Unlike past studies, which tended to rely on data from smaller samples, the new paper analyzes national numbers from the U.S. Census Bureau. The data provides a more detailed and in-depth look at how different factors such as ethnicity, occupation, living situation, income and insurance status can interact to affect death rates. The researchers studied people aged 18-65, comparing mortality figures from the second quarter of 2020 — April-June, when the pandemic’s first wave was in high gear — to the second quarter of 2019.

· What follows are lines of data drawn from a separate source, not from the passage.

(** ** Comparison *)

Lemma canonical_lt s1 m1 e1 s2 m2 e2 :
  number (S754_finite s1 m1 e1) → number (S754_finite s2 m2 e2) → (e1 < e2)%Z →
  inject_Z (Z.pos m1) * pow2 e1 < inject_Z (Z.pos m2) * pow2 e2.
Proof.
  intros H1 H2 He. destruct (canonical s1 m1 e1 H1) as (F1 & _ & D1 & _). destruct (canonical s2 m2 e2 H2) as (F2 & _ & D2 & [C2|C2]).
  { pose proof (fexp_ge (Zdigits2 (Z.pos m1) + e1)). lia. }
  apply Zdigits2_le in D1; [|lia..]. destruct (Zdigits2_bounds (Z.pos m2)) as (_ & L2 & _); [lia|]. rewrite C2 in L2.
  apply inject_Z_lt in D1. apply inject_Z_le in L2. rewrite <- pow2_Z in D1, L2 by lia. pose proof (pow2_pos e1). pose proof (pow2_pos e2).
  assert (pow2 (prec + e1) <= pow2 (prec - 1 + e2)) as Hle by (apply pow2_le; lia). rewrite !pow2_add in Hle.
  eapply Qlt_le_trans; [by apply Qmult_lt_compat_r|]. eapply Qle_trans; [exact Hle|]. by apply Qmult_le_compat_r; [|apply Qlt_le_weak].
Qed.

Lemma compare_finite s1 m1 e1 s2 m2 e2 :
  number (S754_finite s1 m1 e1) → number (S754_finite s2 m2 e2) →
  match (e1 ?= e2)%Z with Lt => Lt | Gt => Gt | Eq => Pos.compare_cont Eq m1 m2 end =
  (inject_Z (Z.pos m1) * pow2 e1 ?= inject_Z (Z.pos m2) * pow2 e2).
Proof.
  intros H1 H2. symmetry. destruct (Z.compare_spec e1 e2) as [<-|He|He].
  - change (Pos.compare_cont Eq m1 m2) with (Z.pos m1 ?= Z.pos m2)%Z. pose proof (pow2_pos e1).
    destruct (Z.compare_spec (Z.pos m1) (Z.pos m2)) as [->|Hm%inject_Z_lt|Hm%inject_Z_lt];
      [by apply (proj1 (Qeq_alt _ _))|apply (proj1 (Qlt_alt _ _)); by apply Qmult_lt_compat_r|apply (proj1 (Qgt_alt _ _)); by apply Qmult_lt_compat_r].
  - apply (proj1 (Qlt_alt _ _)). by eapply canonical_lt.
  - apply (proj1 (Qgt_alt _ _)). by eapply canonical_lt.
Qed.

Lemma SFcompare_spec x y : number x → number y → SFcompare x y = Some (val x ?= val y).
Proof.
  intros Hx Hy. pose proof Hx as [Hfx _]. pose proof Hy as [Hfy _].
  destruct x as [s1| | |s1 m1 e1], y as [s2| | |s2 m2 e2]; try done; cbn [SFcompare]; f_equal.
  - rewrite val_finite. pose proof (finite_pos m2 e2). symmetry.
    destruct s2; cbn [signed]; [apply (proj1 (Qgt_alt _ _))|apply (proj1 (Qlt_alt _ _))]; change (val (S754_zero s1)) with 0; lra.
  - rewrite val_finite. pose proof (finite_pos m1 e1). symmetry.
    destruct s1; cbn [signed]; [apply (proj1 (Qlt_alt _ _))|apply (proj1 (Qgt_alt _ _))]; change (val (S754_zero s2)) with 0; lra.
  - rewrite !val_finite. pose proof (finite_pos m1 e1). pose proof (finite_pos m2 e2). pose proof (compare_finite _ _ _ _ _ _ Hx Hy) as Hc.
    destruct s1, s2; cbn [signed]; [|symmetry; apply (proj1 (Qlt_alt _ _)); lra|symmetry; apply (proj1 (Qgt_alt _ _)); lra|exact Hc].
    transitivity (CompOpp (inject_Z (Z.pos m1) * pow2 e1 ?= inject_Z (Z.pos m2) * pow2 e2)); [rewrite <- Hc; by destruct (e1 ?= e2)%Z|].
    symmetry. destruct (Qcompare_spec (inject_Z (Z.pos m1) * pow2 e1) (inject_Z (Z.pos m2) * pow2 e2)) as [E|E|E]; cbn [CompOpp].
    + apply (proj1 (Qeq_alt _ _)). by rewrite E.
    + apply (proj1 (Qgt_alt _ _)). lra.
    + apply (proj1 (Qlt_alt _ _)). lra.
Qed.

Lemma SFleb_spec x y : number x → number y → if SFleb x y then val x <= val y else val y < val x.
Proof.
  intros Hx Hy. unfold SFleb. rewrite SFcompare_spec by done. destruct (Qcompare_spec (val x) (val y)); lra.
Qed.
End Format.

(** The integer part *)
Lemma trunc_spec x :
  isfinite x = true →
  ∃ z, trunc x = Some z ∧ (0 <= val x → inject_Z z <= val x ∧ val x < inject_Z z + 1) ∧
    (val x <= 0 → inject_Z z - 1 < val x ∧ val x <= inject_Z z).
Proof.
  intros Hf. destruct x as [s| | |s m e]; [|done..|].
  { exists 0%Z. change (inject_Z 0) with 0. change (val (S754_zero s)) with 0. split_and!; [done|lra..]. }
  pose proof (finite_pos m e) as Hpos. unfold trunc. set (z := if (0 <=? e)%Z then _ else _).
  assert (inject_Z z <= inject_Z (Z.pos m) * pow2 e ∧ inject_Z (Z.pos m) * pow2 e < inject_Z z + 1) as [H1 H2].
  { unfold z. destruct (Z.leb_spec 0 e).
    - rewrite inject_Z_mult, <- pow2_Z by done. lra.
    - assert (pow2 e == / pow2 (- e)) as -> by (rewrite <- Qpower_opp; by rewrite Z.opp_involutive). rewrite pow2_Z by lia.
      assert (0 < 2 ^ (- e))%Z as Hp by lia. apply (inject_Z_lt 0) in Hp as Hp'. change (inject_Z 0) with 0 in Hp'.
      pose proof (Z_div_mod_eq_full (Z.pos m) (2 ^ (- e))) as Hdm. pose proof (Z.mod_pos_bound (Z.pos m) (2 ^ (- e)) Hp) as [R1 R2].
      apply (inject_Z_le 0) in R1. apply inject_Z_lt in R2. change (inject_Z 0) with 0 in R1.
      apply (f_equal inject_Z) in Hdm. rewrite inject_Z_plus, inject_Z_mult in Hdm.
      split; [apply Qle_shift_div_l|apply Qlt_shift_div_r]; [done| |done|]; rewrite Hdm; nra. }
  exists (if s then (- z)%Z else z). split; [done|]. rewrite !val_finite. destruct s; cbn [signed]; rewrite ?inject_Z_opp; split; intros; split; lra.
Qed.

The researchers found significant increases in mortality among all the subgroups they studied, but the sizes of the increase varied considerably.
Among the findings:
- Across all socioeconomic groups, non-Hispanic Black adults younger than 65 experienced significantly higher increases in mortality than non-Hispanic white people in the same age range. For example, non-Hispanic Black people in the highest income group studied had an increase in mortality more than 3.5 times larger than the increase in mortality experienced by the poorest non-Hispanic white people (46.5 deaths per 100,000 people compared to 12.9).
- Hispanic residents tended to see significantly higher mortality increases than non-Hispanic white residents. This held true among people with insurance, those not living in group quarters, lower-income families, people with work-from-home options, and those in essential industries.
- People under 65 living in nursing facilities or other health group quarters experienced an increase in mortality of 1,619 deaths per 100,000 residents. Those in correctional facilities experienced an increase of 83.3 deaths per 100,000. This compared to an increase of 16.1 deaths per 100,000 among people not living in group quarters.
- Uninsured people had an increase of 27.6 deaths per 100,000, compared to an increase of 15.5 deaths among the insured.
- People with family income at or below the poverty line saw an increase in mortality of 27.1 deaths per 100,000, compared to 13.3 among those with incomes four times the poverty level or higher.
- Mortality rates increased by 19.1 deaths per 100,000 among people in occupations without work-from-home options, compared to 10.9 among those able to work from home.
- Among specific occupations, mortality increases were highest among installation, maintenance and repair workers; production workers; legal professions; and transportation workers. In contrast to previous studies, the researchers did not find exceptionally high death rates among health care practitioners or food-service workers.
Miller said the new results underline questions about long-established health inequities in the United States.
“Even before the pandemic, people in low-income households, for example, had really high mortality rates, and then the pandemic made this worse,” she said. “If we had smaller disparities to begin with, if or when there’s another pandemic, we might not see such stark differences in its impact. Why do poor people do so poorly in terms of their health in the United States, and is there anything that policy can do to improve on that?”
Miller’s co-authors are Laura Wherry, assistant professor of economics and public service at New York University’s Wagner Graduate School of Public Service, and Bhashkar Mazumder, senior economist in the Federal Reserve Bank of Chicago’s Economic Research Department.